Así, se me ocurre preguntarle a alguien si se lavó las manos, pensando que es la pregunta más inocente del mundo, y no entiendo por qué reacciona agresivamente. Luego ya en calma, me cuenta de sus traumas pasados con la insistencia de quién sabe quién en que se lavara las manos. Casi hasta resecarlas.
Son las once de la noche y me pongo a lavar trastes. Donde vivía antes la gente se enojaba si amanecían sucios. Aquí la gente se enoja más si haces ruido mientras los lavas, a las once de la noche.
Me imagino que lo perfectamente normal es adaptarse suavemente a las nuevas situaciones. Es esa flexibilidad la que nos permite sobrevivir a los constantes cambios. Quiero creer que yo la tengo, pero a ratos me come la duda, porque me abrumo en tres minutos cuando no entiendo las reacciones de las personas con las que estoy.

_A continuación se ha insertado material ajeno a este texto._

(** * qmlwebsockets_threaded: the threaded facade, its QML adapter and the
      server's pending-connection queue, embedded from the C++ sources.

    - [QWebSocketThreaded]      src/qmlwebsockets_threaded/qwebsocketthreaded.{h,cpp}
    - [QQmlWebSocketThreaded]   src/qmlwebsockets_threaded/qqmlwebsocketthreaded.cpp
    - [QWebSocketServer]        src/source/qwebsocketserver.cpp

    Objects are records, member functions are computations in a small
    state/output monad: the output is the list of Qt signals the call emits,
    in emission order.  Dereferencing a null [QScopedPointer] stops the
    computation with [NullDeref]. *)

From Stdlib Require Import String Ascii DecimalString List ZArith Bool Lia.
Import ListNotations.
Local Open Scope string_scope.
Local Open Scope list_scope.

(** ** Qt value types used by the sources *)

(** [QAbstractSocket::SocketState], in the order of the Qt enumeration. *)
Inductive SocketState : Type :=
| UnconnectedState
| HostLookupState
| ConnectingState
| ConnectedState
| BoundState
| ListeningState
| ClosingState.

(** [QAbstractSocket::SocketError] is only passed around ([Q_UNUSED] in the
    adapter): its integer value is kept. *)
Definition SocketError : Type := Z.

(** Modelled from the spec: [QWebSocketProtocol::CloseCode]
    (qwebsocketprotocol.h is missing), as the integer carried on the wire:
    1000 for a normal closure, 1001 for the "going away" close code. *)
Definition CloseCode : Type := Z.
Definition CloseCodeNormal : CloseCode := 1000%Z.
Definition CC_GOING_AWAY : CloseCode := 1001%Z.

Definition QString : Type := string.
Definition QByteArray : Type := list Byte.byte.
Definition QUrl : Type := string.

(** ** Computations: state passing with a log of emitted signals *)

Module Eff.
Section Eff.
Context {S E : Type}.

Inductive outcome (A : Type) : Type :=
| Done (a : A) (s : S) (out : list E)
| NullDeref (out : list E).
#[global] Arguments Done {A} a s out.
#[global] Arguments NullDeref {A} out.

Definition M (A : Type) : Type := S -> outcome A.

Definition ret {A} (a : A) : M A := fun s => Done a s [].

Definition bind {A B} (m : M A) (k : A -> M B) : M B :=
  fun s =>
    match m s with
    | Done a s1 o1 =>
        match k a s1 with
        | Done b s2 o2 => Done b s2 (o1 ++ o2)
        | NullDeref o2 => NullDeref (o1 ++ o2)
        end
    | NullDeref o1 => NullDeref o1
    end.

Definition get : M S := fun s => Done s s [].
Definition gets {A} (f : S -> A) : M A := fun s => Done (f s) s [].
Definition modify (f : S -> S) : M unit := fun s => Done tt (f s) [].
Definition emit (e : E) : M unit := fun s => Done tt s [e].
Definition nullDeref {A} : M A := fun _ => NullDeref [].

(** What a finished call leaves behind. *)
Definition stateOf {A} (r : outcome A) : option S :=
  match r with Done _ s _ => Some s | NullDeref _ => None end.
Definition outputOf {A} (r : outcome A) : list E :=
  match r with Done _ _ o => o | NullDeref o => o end.

Fixpoint forEach {X} (f : X -> M unit) (xs : list X) : M unit :=
  match xs with
  | [] => ret tt
  | x :: xs' => bind (f x) (fun _ => forEach f xs')
  end.
End Eff.
#[global] Arguments M : clear implicits.
#[global] Arguments outcome : clear implicits.
End Eff.

Declare Scope eff_scope.
Delimit Scope eff_scope with eff.
Notation "x <- c ;; k" := (Eff.bind c (fun x => k))
  (at level 61, c at next level, right associativity) : eff_scope.
Notation "c ;; k" := (Eff.bind c (fun _ => k))
  (at level 61, right associativity) : eff_scope.
Local Open Scope eff_scope.

(** ** QWebSocketThreaded: the facade living in the caller's thread *)

Module QWebSocketThreaded.

(** The four [...Command] signals are connected (queued) to the slots of the
    [QWebSocket] that lives in [m_thread]; the six others are re-emitted
    from the handlers towards the caller. *)
Inductive Signal : Type :=
| closeCommand (closeCode : CloseCode) (reason : QString)
| openCommand (url : QUrl)
| sendTextMessageCommand (message : QString)
| sendBinaryMessageCommand (data : QByteArray)
| connected
| disconnected
| stateChanged (state : SocketState)
| textMessageReceived (message : QString)
| binaryMessageReceived (message : QByteArray)
| error (err : SocketError).

Record t : Type := mk {
  m_errorString : QString;
  m_url : QUrl;
  m_state : SocketState
}.

Definition M := Eff.M t Signal.

(** The constructor leaves [m_state] uninitialised: [garbage] is whatever
    the member holds. [m_errorString] and [m_url] are default-constructed. *)
Definition new (garbage : SocketState) : t :=
  {| m_errorString := ""; m_url := ""; m_state := garbage |}.

Definition close (closeCode : CloseCode) (reason : QString) : M unit :=
  Eff.emit (closeCommand closeCode reason).

Definition open (url : QUrl) : M unit :=
  Eff.modify (fun w => {| m_errorString := m_errorString w;
                          m_url := url;
                          m_state := m_state w |}) ;;
  Eff.emit (openCommand url).

Definition connectedHandler : M unit := Eff.emit connected.
Definition disconnectedHandler : M unit := Eff.emit disconnected.
Definition stateChangedHandler (state : SocketState) : M unit :=
  Eff.modify (fun w => {| m_errorString := m_errorString w;
                          m_url := m_url w;
                          m_state := state |}) ;;
  Eff.emit (stateChanged state).
Definition textMessageReceivedHandler (message : QString) : M unit :=
  Eff.emit (textMessageReceived message).
Definition binaryMessageReceivedHandler (message : QByteArray) : M unit :=
  Eff.emit (binaryMessageReceived message).
Definition errorHandler (err : SocketError) : M unit :=
  Eff.emit (error err).

Definition errorString : M QString := Eff.gets m_errorString.
Definition state : M SocketState := Eff.gets m_state.
Definition requestUrl : M QUrl := Eff.gets m_url.

Definition sendTextMessage (message : QString) : M Z :=
  Eff.emit (sendTextMessageCommand message) ;;
  Eff.ret (-1)%Z.

Definition sendBinaryMessage (data : QByteArray) : M Z :=
  Eff.emit (sendBinaryMessageCommand data) ;;
  Eff.ret (-1)%Z.

(** Events the engine raises in the worker thread; each is connected in the
    constructor to the handler of the same name. *)
Inductive EngineEvent : Type :=
| EvConnected
| EvDisconnected
| EvStateChanged (state : SocketState)
| EvTextMessageReceived (message : QString)
| EvBinaryMessageReceived (message : QByteArray)
| EvError (err : SocketError).

Definition handle (e : EngineEvent) : M unit :=
  match e with
  | EvConnected => connectedHandler
  | EvDisconnected => disconnectedHandler
  | EvStateChanged s => stateChangedHandler s
  | EvTextMessageReceived m => textMessageReceivedHandler m
  | EvBinaryMessageReceived m => binaryMessageReceivedHandler m
  | EvError err => errorHandler err
  end.

(** Public calls a holder of the facade can make. *)
Inductive Call : Type :=
| CallClose (closeCode : CloseCode) (reason : QString)
| CallOpen (url : QUrl)
| CallSendTextMessage (message : QString)
| CallSendBinaryMessage (data : QByteArray)
| CallEngine (e : EngineEvent).

Definition step (c : Call) : M unit :=
  match c with
  | CallClose code reason => close code reason
  | CallOpen url => open url
  | CallSendTextMessage m => sendTextMessage m ;; Eff.ret tt
  | CallSendBinaryMessage d => sendBinaryMessage d ;; Eff.ret tt
  | CallEngine e => handle e
  end.

End QWebSocketThreaded.

(** ** QQmlWebSocketThreaded: the adapter that owns one facade *)

Module QQmlWebSocketThreaded.

(** Modelled from the spec: [enum Status] (qqmlwebsocketthreaded.h is
    missing): "ConnectionState: enumerated {Connecting, Open, Closing, Closed,
    Error}", the values the source lists for the [status] property. *)
Inductive Status : Type := Connecting | Open | Closing | Closed | Error.

Definition Status_eqb (a b : Status) : bool :=
  match a, b with
  | Connecting, Connecting | Open, Open | Closing, Closing
  | Closed, Closed | Error, Error => true
  | _, _ => false
  end.

(** The adapter's own signals, and [socket s] for a signal [s] emitted by
    the facade it owns while the adapter drives it. *)
Inductive Signal : Type :=
| statusChanged (status : Status)
| errorStringChanged (errorString : QString)
| urlChanged
| activeChanged (isActive : bool)
| textMessageReceived (message : QString)
| binaryMessageReceived (message : QByteArray)
| socket (s : QWebSocketThreaded.Signal).

Record t : Type := mk {
  m_webSocket : option QWebSocketThreaded.t;   (* QScopedPointer, may be null *)
  m_status : Status;
  m_url : QUrl;
  m_isActive : bool;
  m_componentCompleted : bool;
  m_errorString : QString
}.

Definition with_webSocket (w : option QWebSocketThreaded.t) (q : t) : t :=
  mk w (m_status q) (m_url q) (m_isActive q) (m_componentCompleted q) (m_errorString q).
Definition with_status (s : Status) (q : t) : t :=
  mk (m_webSocket q) s (m_url q) (m_isActive q) (m_componentCompleted q) (m_errorString q).
Definition with_url (u : QUrl) (q : t) : t :=
  mk (m_webSocket q) (m_status q) u (m_isActive q) (m_componentCompleted q) (m_errorString q).
Definition with_isActive (b : bool) (q : t) : t :=
  mk (m_webSocket q) (m_status q) (m_url q) b (m_componentCompleted q) (m_errorString q).
Definition with_componentCompleted (b : bool) (q : t) : t :=
  mk (m_webSocket q) (m_status q) (m_url q) (m_isActive q) b (m_errorString q).
Definition with_errorString (e : QString) (q : t) : t :=
  mk (m_webSocket q) (m_status q) (m_url q) (m_isActive q) (m_componentCompleted q) e.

Quisiera poder recordar _siempre_ que todo mundo tiene una historia y que ésta puede explicar y justificar tres mil reacciones diferentes. Que la compasión incluye abrir la mente a esas otras posibilidades, y que en lugar de juzgar una conducta a la luz de lo que sé, debería preguntarme qué historia lo respalda y poner atención.
Debería hablar menos y escuchar más. Quisiera ser más fuerte, y abrumarme menos. Quisiera no llorar por una hora porque tuve que comprar un boleto de avión mientras hablaba con una persona por teléfono y otra me mandaba mensajes.
¿Alguien aparte de Cioran hablaba de la misma forma que él sobre el suicidio? Ciertamente. No es que tenga depresión. Ni siquiera estoy triste. Sólo que a veces la vida se me hace una nada y no entiendo por qué exponerme innecesariamente a la intensidad de las emociones, a lo complicado de entender a la gente para poder interactuar con ella, a lo cansado de lidiar con sus reacciones cuando mi umbral de tolerancia a los decibeles de su voz se acaba apenas la voz alcanza dos metros de distancia (o en otras palabras, no tolero que me levanten la voz).
Cuando quiero salir de mi cueva aviento una cuerda al exterior. En ocasiones alguien le prende fuego. Otra, alguien la jala. Hace dos días le dije a alguien que estaba cansada de vivir con mis limitaciones. La verdad es que estaba abrumada y no podía dejar de llorar porque me cansó una hora de interacción y concentración. Tan endeble. Tan frágil. Me contestó que todo mundo vive así, y lo odié un segundo, porque ¿a mí qué me importa que sea normal? Además no creo que sea normal. Le prendió fuego a la cuerda. Media hora después pensé que no tendría por qué sentirme quemada por una reacción tan enana. Hay días en los que nada me perturba, normalmente cuando estoy sola.
Hay otros días en los que un diagnóstico me sirve para justificar mi debilidad. Y para terminar, hay días en los que vuelvo loca a la gente por ser excesivamente frágil.